- **What needs to be done**
Please set down, word for word, each line from the one containing "rewrite lookup_insert_ne; [done|]." through the final line of the records below, both included, and nothing else.

Records from a data collection
Lemma settimer_run q s l tp r e w :
  queue_rep q l → tm_store q !! tp = Some r →
  let l' := insert_timer q e tp (without tp l) in
  ∃ q', tmrs_settimer tp e w (set_tq q s) =
          Ret (head_exp q l, head_exp q' l') (set_tq q' s) ∧
        queue_rep q' l' ∧
        same_payload (with_timer q tp (r.[tmr_exp_time := e].[tmr_func := w])) q'.
Proof.
  intros Hq Hr l'. unfold tmrs_settimer.
  rewrite (bind_Ret _ _ _ _ _ (head_time_run q s l Hq)).
  destruct (clrtimer_run q s l tp r Hq Hr) as (q1 & Hclr & Hq1 & Hp1).
  rewrite (bind_Ret _ _ _ _ _ Hclr).
  assert (∃ r1, tm_store q1 !! tp = Some r1 ∧ tmr_arg r1 = tmr_arg r) as (r1 & Hr1 & Harg).
  { apply (f_equal (lookup tp)) in Hp1. rewrite !lookup_fmap in Hp1. cbn in Hp1.
    rewrite lookup_insert_eq in Hp1. destruct (tm_store q1 !! tp) as [r1|]; [|done].
    exists r1. split; [done|]. apply (inj Some) in Hp1.
    exact (f_equal (λ x, snd x) Hp1). }
  rewrite (putt_run q1 s tp r1) by done.
  set (r2 := r1.[tmr_exp_time := e].[tmr_func := w]).
  fold (with_timer q1 tp r2). set (q2 := with_timer q1 tp r2).
  assert (Hq2 : queue_rep q2 (without tp l)) by (by apply (queue_rep_put q1 _ tp r1)).
  assert (Htp : tp ∉ without tp l).
  { unfold without. intros [Hx _]%list_elem_of_filter. by apply Hx. }
  rewrite get_run.
  destruct (set_scan_run q2 s e tp (without tp l) [] (tm_fuel (set_tq q2 s)))
    as (l3 & l4 & Hscan & Hl & Hins); [done| |].
  { unfold tm_fuel. rewrite tq_set. apply queue_length in Hq2. lia. }
  cbn [app] in Hscan. change (tloc_after []) with TmrHead in Hscan.
  rewrite (bind_Ret _ _ _ _ _ Hscan). rewrite Hl in Hq2.
  rewrite (bind_Ret _ _ _ _ _ (tload_run q2 s l3 l4 Hq2)).
  assert (Hr2 : tm_store q2 !! tp = Some r2) by (cbn; by rewrite lookup_insert_eq).
  rewrite (putt_run q2 s tp r2) by done.
  set (q3 := q2.[tm_store := _]).
  rewrite Hl in Htp.
  assert (Hq3 : queue_rep q3 (l3 ++ l4)).
  { destruct Hq2 as [Hc Hnd]. split; [|done]. by apply chain_insert_ne. }
  assert (Hl' : l' = l3 ++ tp :: l4).
  { rewrite <-Hins. unfold l'. symmetry. apply insert_timer_ext. intros t Ht.
    unfold exp_of. cbn. rewrite lookup_insert_ne by (intros <-; rewrite Hl in Ht; done).
    fold (exp_of q1 t). rewrite (same_payload_exp _ _ _ Hp1). unfold exp_of. cbn.
    rewrite lookup_insert_ne; [done|]. intros <-. by rewrite Hl in Ht. }
  destruct (tstore_run q3 s l3 l4 (tp :: l4) (Some tp) Hq3) as (q' & Hst & Hq' & Hp).
  { split; [done|]. exists (r2.[tmr_next := head l4]). split.
    - cbn. by rewrite lookup_insert_eq.
    - cbn [tmr_next fupd]. destruct Hq2 as [Hc _]. apply chain_insert_ne; [set_solver|].
      destruct l3 as [|z l3 _] using rev_ind; cbn [app] in Hc.
      + pose proof (chain_head _ _ _ _ Hc) as Hh. by rewrite Hh in Hc.
      + rewrite <-app_assoc in Hc. apply chain_app in Hc as (rz & _ & Hc).
        pose proof (chain_head _ _ _ _ Hc) as Hh. by rewrite Hh in Hc. }
  { rewrite <-Permutation_middle. apply NoDup_cons. split; [done|apply Hq3]. }
  rewrite (bind_Ret _ _ _ _ _ Hst). rewrite <-Hl' in Hq'.
  exists q'. split; [by rewrite (bind_Ret _ _ _ _ _ (head_time_run q' s _ Hq'))|].
  split; [done|]. apply (same_payload_trans _ q3); [|done].
  unfold same_payload in *. cbn in Hp1 |- *. rewrite !fmap_insert. rewrite Hp1.
  rewrite fmap_insert, !insert_insert_eq. f_equal.
  exact (f_equal (λ x, (e, w, x)) Harg).
Qed.
End run.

- **Answer to the problem**
    rewrite lookup_insert_ne; [done|]. intros <-. by rewrite Hl in Ht. }
  destruct (tstore_run q3 s l3 l4 (tp :: l4) (Some tp) Hq3) as (q' & Hst & Hq' & Hp).
  { split; [done|]. exists (r2.[tmr_next := head l4]). split.
    - cbn. by rewrite lookup_insert_eq.
    - cbn [tmr_next fupd]. destruct Hq2 as [Hc _]. apply chain_insert_ne; [set_solver|].
      destruct l3 as [|z l3 _] using rev_ind; cbn [app] in Hc.
      + pose proof (chain_head _ _ _ _ Hc) as Hh. by rewrite Hh in Hc.
      + rewrite <-app_assoc in Hc. apply chain_app in Hc as (rz & _ & Hc).
        pose proof (chain_head _ _ _ _ Hc) as Hh. by rewrite Hh in Hc. }
  { rewrite <-Permutation_middle. apply NoDup_cons. split; [done|apply Hq3]. }
  rewrite (bind_Ret _ _ _ _ _ Hst). rewrite <-Hl' in Hq'.
  exists q'. split; [by rewrite (bind_Ret _ _ _ _ _ (head_time_run q' s _ Hq'))|].
  split; [done|]. apply (same_payload_trans _ q3); [|done].
  unfold same_payload in *. cbn in Hp1 |- *. rewrite !fmap_insert. rewrite Hp1.
  rewrite fmap_insert, !insert_insert_eq. f_equal.
  exact (f_equal (λ x, (e, w, x)) Harg).
Qed.
End run.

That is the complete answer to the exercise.